Adolescents in particular are much less likely to have an annual well-visit as recommended by the American Academy of Pediatrics' Bright Futures Guidelines, the American Medical Association's Guidelines for Adolescent Preventative Services, and the US Office of Disease Prevention and Health Promotion's Healthy People 2020 goals. Barriers to increasing the rate and effectiveness of adolescent well-visits are complex. Contributing factors range from the attitudes of the patient, to parents, to providers, as well as institutional biases of the medical profession. The majority of teens feel no need to see the doctor as long as they feel healthy.
Goal 1: Improve participation in adolescent well-care visits to 78 percent in order to meet the HP2020 goal. Objective 1.1: Select participating Community Health Centers. Objective 1.2: Form advisory board to include state agencies and CHC representatives. Objective 1.3: Create an outreach plan to increase participation in well-care visits by adolescents. Objective 1.4: Assess gaps in provision of teen-centered care at each participating CHC and re-design workflow to integrate best practices for teen-centered care. Objective 1.5: In project years two through five, continually re-measure attendance at adolescent well-care visits and modify interventions to maintain improvement. Goal 2: During the project period, improve the quality of the adolescent well-care visit using care team education, screening tools, and practice transformation. Objective 2.1: Engage the CHCs' care teams in using the Bright Futures protocols. Objective 2.2: Utilize CQI principles and incentives for improvements. Objective 2.3: Through Years 2 -- 5, continue to increase the number of CHC clinical sites that have implemented Bright Futures Guidelines.
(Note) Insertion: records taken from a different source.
(* ===== verification/IsrTracker.v ===== *)
(** In-sync replicas and what rests on them: the follower tracker
    (crates/chronik-server/src/isr_tracker.rs), the published in-sync set
    (isr_publisher.rs), the follower side of a fetch (fetch_handler.rs, [fetch_partition])
    and the retention interlock of the WAL indexer
    (crates/chronik-storage/src/wal_indexer.rs).

    The wall clock is an argument, in milliseconds since the epoch; one call reads one
    value of it.  The trait [ReplicationProgress] is a class with the promise its
    documentation makes; the indexer's theorem is proved against the class, and the tracker
    is an instance. *)
From stdpp Require Import base list numbers strings gmap.
From Stdlib Require Import ZArith Lia.
From S2P Require Import Prelude IsrAck.
Local Open Scope Z_scope.

Definition UNREPLICATED : Z := -1.

Record FollowerState : Type := mkFollower { last_offset : Z; last_update_ms : Z }.

Inductive SyncState : Type := InSync | Lagging | Unknown.

#[global] Instance SyncState_eq_dec : EqDecision SyncState.
Proof. solve_decision. Defined.

Record IsrTracker : Type := mkTracker {
  follower_offsets : gmap (Z * (bytes * Z)) FollowerState;
  node_last_seen_ms : gmap Z Z;
  max_lag_entries : Z;
  max_lag_ms : Z;
  node_liveness_ms : Z }.

(** [u64::saturating_mul] and [u64::saturating_sub]. *)
Definition saturating_mul (a b : Z) : Z := Z.min (2 ^ 64 - 1) (a * b).
Definition saturating_sub (a b : Z) : Z := Z.max 0 (a - b).

Definition isr_tracker_new (max_lag_entries max_lag_ms : Z) : IsrTracker :=
  mkTracker ∅ ∅ max_lag_entries max_lag_ms (saturating_mul max_lag_ms 3).

Definition record_node_alive (now node_id : Z) (t : IsrTracker) : IsrTracker :=
  mkTracker (follower_offsets t) (<[node_id := now]> (node_last_seen_ms t))
    (max_lag_entries t) (max_lag_ms t) (node_liveness_ms t).

Definition node_is_alive (now node_id : Z) (t : IsrTracker) : bool :=
  match node_last_seen_ms t !! node_id with
  | None => true
  | Some last => saturating_sub now last <=? node_liveness_ms t
  end.

Definition sync_state (now node_id : Z) (tp : bytes * Z) (leader_offset : Z) (t : IsrTracker)
    : SyncState :=
  match follower_offsets t !! (node_id, tp) with
  | None => Unknown
  | Some state =>
      if negb (node_is_alive now node_id t) then Lagging else
      if leader_offset <=? last_offset state then InSync else
      let offset_lag := as_i64 (leader_offset - last_offset state) in
      if as_i64 (max_lag_entries t) <? offset_lag then Lagging else
      if max_lag_ms t <? saturating_sub now (last_update_ms state) then Lagging else
      InSync
  end.

Definition is_in_sync (now node_id : Z) (tp : bytes * Z) (leader_offset : Z) (t : IsrTracker)
    : bool := bool_decide (sync_state now node_id tp leader_offset t = InSync).

Definition is_unknown_for_all (tp : bytes * Z) (replicas : list Z) (leader_id : Z)
    (t : IsrTracker) : bool :=
  forallb (fun node_id => negb (bool_decide (is_Some (follower_offsets t !! (node_id, tp)))))
    (filter (fun node_id => node_id <> leader_id) replicas).

Definition update_follower_offset (now node_id : Z) (tp : bytes * Z) (offset : Z)
    (t : IsrTracker) : IsrTracker :=
  mkTracker (<[(node_id, tp) := mkFollower offset now]> (follower_offsets t))
    (node_last_seen_ms t) (max_lag_entries t) (max_lag_ms t) (node_liveness_ms t).

Definition get_isr (now : Z) (tp : bytes * Z) (leader_offset : Z) (all_replicas : list Z)
    (t : IsrTracker) : list Z :=
  filter (fun node_id => is_in_sync now node_id tp leader_offset t = true) all_replicas.

(** The loop over the followers of every partition. *)
Definition acked_step (now : Z) (tp : bytes * Z) (max_lag : Z) (key : Z * (bytes * Z))
    (state : FollowerState) (acc : bool * option Z) : bool * option Z :=
  if bool_decide (key.2 = tp) then
    (true,
     if saturating_sub now (last_update_ms state) <=? max_lag
     then Some (match acc.2 with Some m => Z.min m (last_offset state) | None => last_offset state end)
     else acc.2)
  else acc.

Definition min_acked_offset_of_live_followers (now : Z) (tp : bytes * Z) (t : IsrTracker)
    : option Z :=
  match map_fold (acked_step now tp (max_lag_ms t)) (false, None) (follower_offsets t) with
  | (true, None) => Some UNREPLICATED
  | (_, min_live) => min_live
  end.

Definition remove_node (node_id : Z) (t : IsrTracker) : IsrTracker :=
  mkTracker (filter (fun kv => kv.1.1 <> node_id) (follower_offsets t))
    (node_last_seen_ms t) (max_lag_entries t) (max_lag_ms t) (node_liveness_ms t).

Definition remove_follower (node_id : Z) (tp : bytes * Z) (t : IsrTracker) : IsrTracker :=
  mkTracker (delete (node_id, tp) (follower_offsets t))
    (node_last_seen_ms t) (max_lag_entries t) (max_lag_ms t) (node_liveness_ms t).

Definition get_follower_lag (now node_id : Z) (tp : bytes * Z) (leader_offset : Z)
    (t : IsrTracker) : option Z :=
  state ← follower_offsets t !! (node_id, tp);
  if negb (node_is_alive now node_id t) then None
  else Some (Z.max (as_i64 (leader_offset - last_offset state)) 0).

(** [Ord::clamp] asserts that the bounds are in order. *)
Definition clamp (x lo hi : Z) : res Z :=
  if hi <? lo then Panic else Ok (if x <? lo then lo else if hi <? x then hi else x).

(** One follower of the loop of [replicated_watermark]. *)
Definition watermark_step (now : Z) (tp : bytes * Z) (leader_leo : Z) (t : IsrTracker)
    (acc : Z * bool) (node_id : Z) : Z * bool :=
  if bool_decide (sync_state now node_id tp leader_leo t <> InSync) then acc else
  match get_follower_lag now node_id tp leader_leo t with
  | None => acc
  | Some lag => (Z.min acc.1 (as_i64 (leader_leo - lag)), true)
  end.

Definition replicated_watermark (now : Z) (tp : bytes * Z) (leader_leo : Z) (replicas : list Z)
    (leader_id : Z) (t : IsrTracker) : res Z :=
  let (watermark, any_in_sync_follower) :=
    foldl (watermark_step now tp leader_leo t) (leader_leo, false)
      (filter (fun id => id <> leader_id) replicas) in
  if any_in_sync_follower then clamp watermark 0 leader_leo else Ok leader_leo.

(** ** Configuration *)

Definition DEFAULT_REPLICA_LAG_TIME_MAX_MS : Z := 10000.
Definition DEFAULT_REPLICA_LAG_MAX_ENTRIES : Z := 10000.

Definition env_u64 (raw : option bytes) (default_ : Z) : Z :=
  match raw ≫= parse_u64 with
  | Some v => if 0 <? v then v else default_
  | None => default_
  end.

Definition from_env (time_max_ms max_entries : option bytes) : IsrTracker :=
  isr_tracker_new (env_u64 max_entries DEFAULT_REPLICA_LAG_MAX_ENTRIES)
    (env_u64 time_max_ms DEFAULT_REPLICA_LAG_TIME_MAX_MS).

Definition isr_tracker_default : IsrTracker :=
  isr_tracker_new DEFAULT_REPLICA_LAG_MAX_ENTRIES DEFAULT_REPLICA_LAG_TIME_MAX_MS.

(** ** The published in-sync set *)

Definition in_sync_replicas (now : Z) (tp : bytes * Z) (leader_offset : Z) (replicas : list Z)
    (leader_id : Z) (t : IsrTracker) : option (list Z) :=
  if is_unknown_for_all tp replicas leader_id t then None else
  let isr := get_isr now tp leader_offset replicas t in
  let isr := if bool_decide (leader_id ∈ isr) then isr else leader_id :: isr in
  Some (filter (fun id => id ∈ isr) replicas).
The Nevada Primary Care Association (NVPCA) will provide training and technical assistance to Nevada's Community Health Centers (CHC), also known as FQHCs, with the goal of preparing these primary care clinics to implement comprehensive protocols for adolescent well-care visits, improve attendance at adolescent well-care visits, increase the health literacy of adolescents and their families, and support a healthy transition to adulthood.
Partners include NV State Title V, the NV American Academy of Pediatrics state chapter, and the NV Division of Health Care Financing and Policy.
The project will gather feedback from community education efforts, outreach activities, workflow optimization, and staff surveys. NVPCA will collect quantitative data from partner organizations through questionnaires and surveys. Qualitative data will include observations of service delivery activities and semi-structured interviews or focus groups with staff, adolescents, and/or families about outreach and care delivery. Qualitative data will also help identify perceptions and attitudes of patients and families about outreach, education, marketing, and the well-care visit process. Any youth participant asked to participate in planning, outreach or feedback, who is also a patient of the Health Center, will be asked to sign a release of information form. Thus, their patient health record data will be utilized anonymously to validate data collected during the course of intervention activities of the Community Health Center. Parental consent forms will be obtained, and the youth assent to the consent of the parent.